● **WHAT IS BEING ASKED**
Starting at the top of the entries below, set down each line exactly as written, and stop after the line containing "their pydantic models".

[Records from a data source]

(* ===== verification/ObservationSchema.v ===== *)
(** * Observation payloads (schemas/agent_protocol.py)

    The typed results, observations and uploads an agent sends, with the constraints
    their pydantic models enforce ([*_ok]: the [Field] bounds and the model
    validators), and [model_dump(mode="json")] of an observation, which is what
    ingestion hashes.  Durations are rationals; an aware datetime is its instant and
    its offset from UTC. *)

From Stdlib Require Import QArith.
From S2P Require Import Prelude PyText Json Platform Models.
Local Open Scope Z_scope.

Record AwareDatetime := mkAware { instant : Z; utc_offset : Z }.

#[export] Instance AwareDatetime_eq_dec : EqDecision AwareDatetime.
Proof. solve_decision. Defined.

(** ** Field constraints *)

Definition between (lo hi z : Z) : bool := (lo <=? z) && (z <=? hi).
Definition nonneg (q : Q) : bool := Qle_bool 0 q.
Definition len_between (lo hi : Z) (s : string) : bool := between lo hi (str_len s).

(** ** Results *)

Record IcmpObservationResult := mkIcmpResult {
  ir_packets_sent : Z;
  ir_packets_received : Z;
  ir_packet_loss_percent : Q;
  ir_min_rtt_ms : option Q;
  ir_avg_rtt_ms : option Q;
  ir_median_rtt_ms : option Q;
  ir_max_rtt_ms : option Q;
  ir_p95_rtt_ms : option Q;
  ir_jitter_ms : option Q;
  ir_rtt_samples_ms : list Q;
}.

Definition IcmpObservationResult_ok (r : IcmpObservationResult) : bool :=
  between 1 100 (ir_packets_sent r) && between 0 100 (ir_packets_received r) &&
  nonneg (ir_packet_loss_percent r) && Qle_bool (ir_packet_loss_percent r) 100 &&
  opt_ok nonneg (ir_min_rtt_ms r) && opt_ok nonneg (ir_avg_rtt_ms r) &&
  opt_ok nonneg (ir_median_rtt_ms r) && opt_ok nonneg (ir_max_rtt_ms r) &&
  opt_ok nonneg (ir_p95_rtt_ms r) && opt_ok nonneg (ir_jitter_ms r) &&
  forallb nonneg (ir_rtt_samples_ms r) && (Z.of_nat (length (ir_rtt_samples_ms r)) <=? 100) &&
  (* validate_packet_counts *)
  (ir_packets_received r <=? ir_packets_sent r) &&
  (Z.of_nat (length (ir_rtt_samples_ms r)) =? ir_packets_received r).

Inductive HttpMethod := HTTP_GET | HTTP_HEAD.
Inductive UrlScheme := US_http | US_https.
Definition str_HttpMethod (m : HttpMethod) : string :=
  match m with HTTP_GET => "GET" | HTTP_HEAD => "HEAD" end.
Definition str_UrlScheme (s : UrlScheme) : string :=
  match s with US_http => "http" | US_https => "https" end.

Record HttpObservationResult := mkHttpResult {
  hr_method : HttpMethod;
  hr_scheme : UrlScheme;
  hr_status_code : option Z;
  hr_redirect_count : Z;
  hr_response_size_bytes : option Z;
  hr_dns_ms : option Q;
  hr_connect_ms : option Q;
  hr_tls_ms : option Q;
  hr_ttfb_ms : option Q;
  hr_total_ms : option Q;
  hr_assertions_total : Z;
  hr_assertions_failed : Z;
  hr_final_url_redacted : option string;
}.

Definition HttpObservationResult_ok (r : HttpObservationResult) : bool :=
  opt_ok (between 100 599) (hr_status_code r) && between 0 20 (hr_redirect_count r) &&
  opt_ok (fun z => 0 <=? z) (hr_response_size_bytes r) &&
  opt_ok nonneg (hr_dns_ms r) && opt_ok nonneg (hr_connect_ms r) && opt_ok nonneg (hr_tls_ms r) &&
  opt_ok nonneg (hr_ttfb_ms r) && opt_ok nonneg (hr_total_ms r) &&
  between 0 100 (hr_assertions_total r) && between 0 100 (hr_assertions_failed r) &&
  opt_ok (len_between 0 2048) (hr_final_url_redacted r) &&
  (* validate_assertion_counts *)
  (hr_assertions_failed r <=? hr_assertions_total r).

Record TcpObservationResult := mkTcpResult {
  tr_port : Z;
  tr_address_used : option string;
  tr_connect_ms : option Q;
}.

Definition TcpObservationResult_ok (r : TcpObservationResult) : bool :=
  between 1 65535 (tr_port r) && opt_ok (len_between 2 45) (tr_address_used r) &&
  opt_ok nonneg (tr_connect_ms r).

Inductive DnsQueryType := DQ_A | DQ_AAAA | DQ_CNAME | DQ_MX | DQ_NS | DQ_PTR | DQ_TXT.
Definition str_DnsQueryType (t : DnsQueryType) : string :=
  match t with
  | DQ_A => "A" | DQ_AAAA => "AAAA" | DQ_CNAME => "CNAME" | DQ_MX => "MX" | DQ_NS => "NS"
  | DQ_PTR => "PTR" | DQ_TXT => "TXT"
  end.

Record DnsAnswer := mkDnsAnswer {
  da_type : DnsQueryType;
  da_name : string;
  da_ttl : option Z;
  da_value : string;
}.

Definition DnsAnswer_ok (a : DnsAnswer) : bool :=
  len_between 1 253 (da_name a) && opt_ok (fun z => 0 <=? z) (da_ttl a) &&
  len_between 1 1024 (da_value a).

Record DnsObservationResult := mkDnsResult {
  dr_resolver_address : option string;
  dr_query_name : string;
  dr_query_type : DnsQueryType;
  dr_response_code : option string;
  dr_response_ms : option Q;
  dr_answer_count : Z;
  dr_answers : list DnsAnswer;
  dr_truncated : bool;
  dr_authoritative : bool;
  dr_assertions_total : Z;
  dr_assertions_failed : Z;
}.

Definition DnsObservationResult_ok (r : DnsObservationResult) : bool :=
  opt_ok (len_between 2 45) (dr_resolver_address r) && len_between 1 253 (dr_query_name r) &&
  opt_ok (len_between 0 32) (dr_response_code r) && opt_ok nonneg (dr_response_ms r) &&
  between 0 100 (dr_answer_count r) && forallb DnsAnswer_ok (dr_answers r) &&
  (Z.of_nat (length (dr_answers r)) <=? 100) &&
  between 0 100 (dr_assertions_total r) && between 0 100 (dr_assertions_failed r) &&
  (* validate_counts *)
  (Z.of_nat (length (dr_answers r)) =? dr_answer_count r) &&
  (dr_assertions_failed r <=? dr_assertions_total r).

Record TlsObservationResult := mkTlsResult {
  lr_port : Z;
  lr_server_name : string;
  lr_protocol_version : option string;
  lr_cipher_suite : option string;
  lr_handshake_ms : option Q;
  lr_certificate_present : bool;
  lr_hostname_valid : option bool;
  lr_chain_valid : option bool;
  lr_not_before : option AwareDatetime;
  lr_not_after : option AwareDatetime;
  lr_days_remaining : option Q;
  lr_subject_name : option string;
  lr_issuer_name : option string;
  lr_serial_number : option string;
  lr_fingerprint_sha256 : option string;
}.

(** [pattern=r"^[0-9a-f]{64}$"]. *)
Definition fingerprint_ok (s : string) : bool :=
  (str_len s =? 64) && str_forall is_hex_lower s.

Definition TlsObservationResult_ok (r : TlsObservationResult) : bool :=
  between 1 65535 (lr_port r) && len_between 1 253 (lr_server_name r) &&
  opt_ok (len_between 0 32) (lr_protocol_version r) && opt_ok (len_between 0 160) (lr_cipher_suite r) &&
  opt_ok nonneg (lr_handshake_ms r) &&
  opt_ok (len_between 0 500) (lr_subject_name r) && opt_ok (len_between 0 500) (lr_issuer_name r) &&
  opt_ok (len_between 0 160) (lr_serial_number r) && opt_ok fingerprint_ok (lr_fingerprint_sha256 r) &&
  (* validate_certificate_dates *)
  match lr_not_before r, lr_not_after r with
  | Some b, Some a => instant b <=? instant a
  | _, _ => true
  end.

Inductive ObservationResult :=
| IcmpResult (r : IcmpObservationResult)
| HttpResult (r : HttpObservationResult)
| TcpResult (r : TcpObservationResult)
| DnsResult (r : DnsObservationResult)
| TlsResult (r : TlsObservationResult).

(** The probe type a result belongs to ([expected_result_types]). *)
Definition result_type (r : ObservationResult) : ProbeType :=
  match r with
  | IcmpResult _ => ICMP | HttpResult _ => HTTP | TcpResult _ => TCP | DnsResult _ => DNS
  | TlsResult _ => TLS
  end.

Definition ObservationResult_ok (r : ObservationResult) : bool :=
  match r with
  | IcmpResult r => IcmpObservationResult_ok r
  | HttpResult r => HttpObservationResult_ok r
  | TcpResult r => TcpObservationResult_ok r
  | DnsResult r => DnsObservationResult_ok r
  | TlsResult r => TlsObservationResult_ok r
  end.

(** ** Observations and uploads *)

Inductive ExecutionStatus := Completed | Failed.
Inductive Assessment := Healthy | Unhealthy | Unknown.
Inductive ErrorCategory :=
| EC_timeout | EC_resolution | EC_connection | EC_tls | EC_protocol | EC_assertion
| EC_permission | EC_invalid_configuration | EC_resource_limit | EC_internal.

#[export] Instance ExecutionStatus_eq_dec : EqDecision ExecutionStatus.
Proof. solve_decision. Defined.
#[export] Instance Assessment_eq_dec : EqDecision Assessment.
Proof. solve_decision. Defined.

Definition str_ExecutionStatus (s : ExecutionStatus) : string :=
  match s with Completed => "completed" | Failed => "failed" end.
Definition str_Assessment (a : Assessment) : string :=
  match a with Healthy => "healthy" | Unhealthy => "unhealthy" | Unknown => "unknown" end.
Definition str_ErrorCategory (c : ErrorCategory) : string :=
  match c with
  | EC_timeout => "timeout" | EC_resolution => "resolution" | EC_connection => "connection"
  | EC_tls => "tls" | EC_protocol => "protocol" | EC_assertion => "assertion"
  | EC_permission => "permission" | EC_invalid_configuration => "invalid_configuration"
  | EC_resource_limit => "resource_limit" | EC_internal => "internal"
  end.

Record AgentObservation := mkAgentObservation {
  ob_scheduled_at : AwareDatetime;
  ob_observation_id : uuid;
  ob_monitor_id : uuid;
  ob_monitor_revision : Z;
  ob_probe_type : ProbeType;
  ob_started_at : AwareDatetime;
  ob_finished_at : AwareDatetime;
  ob_execution_status : ExecutionStatus;
  ob_assessment : Assessment;
  ob_error_category : option ErrorCategory;
  ob_error_code : option string;
  ob_error_message : option string;
  ob_agent_clock_offset_ms : option Z;
  ob_result : option ObservationResult;
}.

Definition validate_observation (o : AgentObservation) : bool :=
  (instant (ob_scheduled_at o) <=? instant (ob_started_at o)) &&
  (instant (ob_started_at o) <=? instant (ob_finished_at o)) &&
  match ob_execution_status o, ob_result o with
  | Completed, Some r => bool_decide (result_type r = ob_probe_type o)
  | Completed, None => false
  | Failed, Some _ => false
  | Failed, None => true
  end.

Definition AgentObservation_ok (o : AgentObservation) : bool :=
  (1 <=? ob_monitor_revision o) && opt_ok (len_between 0 120) (ob_error_code o) &&
  opt_ok (len_between 0 500) (ob_error_message o) && opt_ok ObservationResult_ok (ob_result o) &&
  validate_observation o.

Record AgentObservationUpload := mkAgentObservationUpload {
  up_protocol_version : Z;
  up_result_schema_version : Z;
  up_agent_config_revision : Z;
  up_batch_id : uuid;
  up_observations : list AgentObservation;
}.

Definition AgentObservationUpload_ok (u : AgentObservationUpload) : bool :=
  (1 <=? up_protocol_version u) && (1 <=? up_result_schema_version u) &&
  (1 <=? up_agent_config_revision u) &&
  between 1 500 (Z.of_nat (length (up_observations u))) &&
  forallb AgentObservation_ok (up_observations u).

Inductive Disposition := Accepted | Duplicate | Rejected.

#[export] Instance Disposition_eq_dec : EqDecision Disposition.
Proof. solve_decision. Defined.

Record AgentObservationResult := mkAgentObservationResult {
  ar_scheduled_at : AwareDatetime;
  ar_observation_id : uuid;
  ar_disposition : Disposition;
  ar_code : option string;
  ar_retryable : bool;
}.

(** ** [model_dump(mode="json")] *)

Section Dump.
Context {P : Platform}.

Definition j_datetime (d : AwareDatetime) : json :=
  JString (datetime_json (instant d) (utc_offset d)).

Definition dump_DnsAnswer (a : DnsAnswer) : json :=
  JObject [("name", JString (da_name a)); ("ttl", json_opt JInt (da_ttl a));
    ("type", JString (str_DnsQueryType (da_type a))); ("value", JString (da_value a))].

Definition dump_result (r : ObservationResult) : json :=
  match r with
  | IcmpResult r => JObject [
      ("avg_rtt_ms", json_opt JFloat (ir_avg_rtt_ms r));
      ("jitter_ms", json_opt JFloat (ir_jitter_ms r));
      ("max_rtt_ms", json_opt JFloat (ir_max_rtt_ms r));
      ("median_rtt_ms", json_opt JFloat (ir_median_rtt_ms r));
      ("min_rtt_ms", json_opt JFloat (ir_min_rtt_ms r));
      ("p95_rtt_ms", json_opt JFloat (ir_p95_rtt_ms r));
      ("packet_loss_percent", JFloat (ir_packet_loss_percent r));
      ("packets_received", JInt (ir_packets_received r));
      ("packets_sent", JInt (ir_packets_sent r));
      ("rtt_samples_ms", JArray (map JFloat (ir_rtt_samples_ms r)))]
  | HttpResult r => JObject [
      ("assertions_failed", JInt (hr_assertions_failed r));
      ("assertions_total", JInt (hr_assertions_total r));
      ("connect_ms", json_opt JFloat (hr_connect_ms r));
      ("dns_ms", json_opt JFloat (hr_dns_ms r));
      ("final_url_redacted", json_opt JString (hr_final_url_redacted r));
      ("method", JString (str_HttpMethod (hr_method r)));
      ("redirect_count", JInt (hr_redirect_count r));
      ("response_size_bytes", json_opt JInt (hr_response_size_bytes r));
      ("scheme", JString (str_UrlScheme (hr_scheme r)));
      ("status_code", json_opt JInt (hr_status_code r));
      ("tls_ms", json_opt JFloat (hr_tls_ms r));
      ("total_ms", json_opt JFloat (hr_total_ms r));
      ("ttfb_ms", json_opt JFloat (hr_ttfb_ms r))]
  | TcpResult r => JObject [
      ("address_used", json_opt JString (tr_address_used r));
      ("connect_ms", json_opt JFloat (tr_connect_ms r));
      ("port", JInt (tr_port r))]
  | DnsResult r => JObject [
      ("answer_count", JInt (dr_answer_count r));
      ("answers", JArray (map dump_DnsAnswer (dr_answers r)));
      ("assertions_failed", JInt (dr_assertions_failed r));
      ("assertions_total", JInt (dr_assertions_total r));
      ("authoritative", JBool (dr_authoritative r));
      ("query_name", JString (dr_query_name r));
      ("query_type", JString (str_DnsQueryType (dr_query_type r)));
      ("resolver_address", json_opt JString (dr_resolver_address r));
      ("response_code", json_opt JString (dr_response_code r));
      ("response_ms", json_opt JFloat (dr_response_ms r));
      ("truncated", JBool (dr_truncated r))]
  | TlsResult r => JObject [
      ("certificate_present", JBool (lr_certificate_present r));
      ("chain_valid", json_opt JBool (lr_chain_valid r));
      ("cipher_suite", json_opt JString (lr_cipher_suite r));
      ("days_remaining", json_opt JFloat (lr_days_remaining r));
      ("fingerprint_sha256", json_opt JString (lr_fingerprint_sha256 r));
      ("handshake_ms", json_opt JFloat (lr_handshake_ms r));
      ("hostname_valid", json_opt JBool (lr_hostname_valid r));
      ("issuer_name", json_opt JString (lr_issuer_name r));
      ("not_after", json_opt j_datetime (lr_not_after r));
      ("not_before", json_opt j_datetime (lr_not_before r));
      ("port", JInt (lr_port r));
      ("protocol_version", json_opt JString (lr_protocol_version r));
      ("serial_number", json_opt JString (lr_serial_number r));
      ("server_name", JString (lr_server_name r));
      ("subject_name", json_opt JString (lr_subject_name r))]
  end.

Definition dump_observation (o : AgentObservation) : json :=
  JObject [
    ("agent_clock_offset_ms", json_opt JInt (ob_agent_clock_offset_ms o));
    ("assessment", JString (str_Assessment (ob_assessment o)));
    ("error_category", json_opt (fun c => JString (str_ErrorCategory c)) (ob_error_category o));
    ("error_code", json_opt JString (ob_error_code o));
    ("error_message", json_opt JString (ob_error_message o));
    ("execution_status", JString (str_ExecutionStatus (ob_execution_status o)));
    ("finished_at", j_datetime (ob_finished_at o));
    ("monitor_id", JString (str_uuid (ob_monitor_id o)));
    ("monitor_revision", JInt (ob_monitor_revision o));
    ("observation_id", JString (str_uuid (ob_observation_id o)));
    ("probe_type", JString (str_ProbeType (ob_probe_type o)));
    ("result", json_opt dump_result (ob_result o));
    ("scheduled_at", j_datetime (ob_scheduled_at o));
    ("started_at", j_datetime (ob_started_at o))].
End Dump.
(* ===== verification/TemplateProps.v ===== *)
(** * Properties of the template linter

    On text whose only white space is blanks and newlines the tokenizer ends and its tokens
    are the text, cut into pieces and placed at their rows and columns; other white space can
    keep it from ending.  The validator accepts exactly the properly nested templates. *)

From Stdlib Require Import Ascii.
From S2P Require Import Prelude PyText TemplateParser TemplateValidator.

(** ** Text *)

Lemma len_app s t : len (s +:+ t) = len s + len t.
Proof. unfold len. induction s as [|c s IH]; simpl; [done|by rewrite IH]. Qed.

Lemma len_drop n s : len (drop_chars n s) = len s - n.
Proof. unfold len. revert s. induction n; intros [|c s]; simpl; auto with lia. Qed.

Lemma len_take n s : len (take_chars n s) = n `min` len s.
Proof. unfold len. revert s. induction n; intros [|c s]; simpl; auto with lia. Qed.

Lemma app_assoc_str (s t u : string) : (s +:+ t) +:+ u = s +:+ (t +:+ u).
Proof. induction s as [|c s IH]; [done|]. change (String c ((s +:+ t) +:+ u) = String c (s +:+ (t +:+ u))). by rewrite IH. Qed.

Lemma app_empty_r (s : string) : s +:+ EmptyString = s.
Proof. induction s as [|c s IH]; [done|]. change (String c (s +:+ EmptyString) = String c s). by rewrite IH. Qed.

Lemma drop_app s t : drop_chars (len s) (s +:+ t) = t.
Proof. by induction s. Qed.

Lemma get_app s c t : String.get (len s) (s +:+ String c t) = Some c.
Proof. by induction s. Qed.

Lemma get_length i s c : String.get i s = Some c -> i < len s.
Proof.
  unfold len. revert i. induction s as [|d s IH]; intros [|i]; simpl; intros H; try done; [lia|].
  apply IH in H. lia.
Qed.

● **EXPECTED OUTPUT**
(* ===== verification/ObservationSchema.v ===== *)
(** * Observation payloads (schemas/agent_protocol.py)

    The typed results, observations and uploads an agent sends, with the constraints
    their pydantic models enforce ([*_ok]: the [Field] bounds and the model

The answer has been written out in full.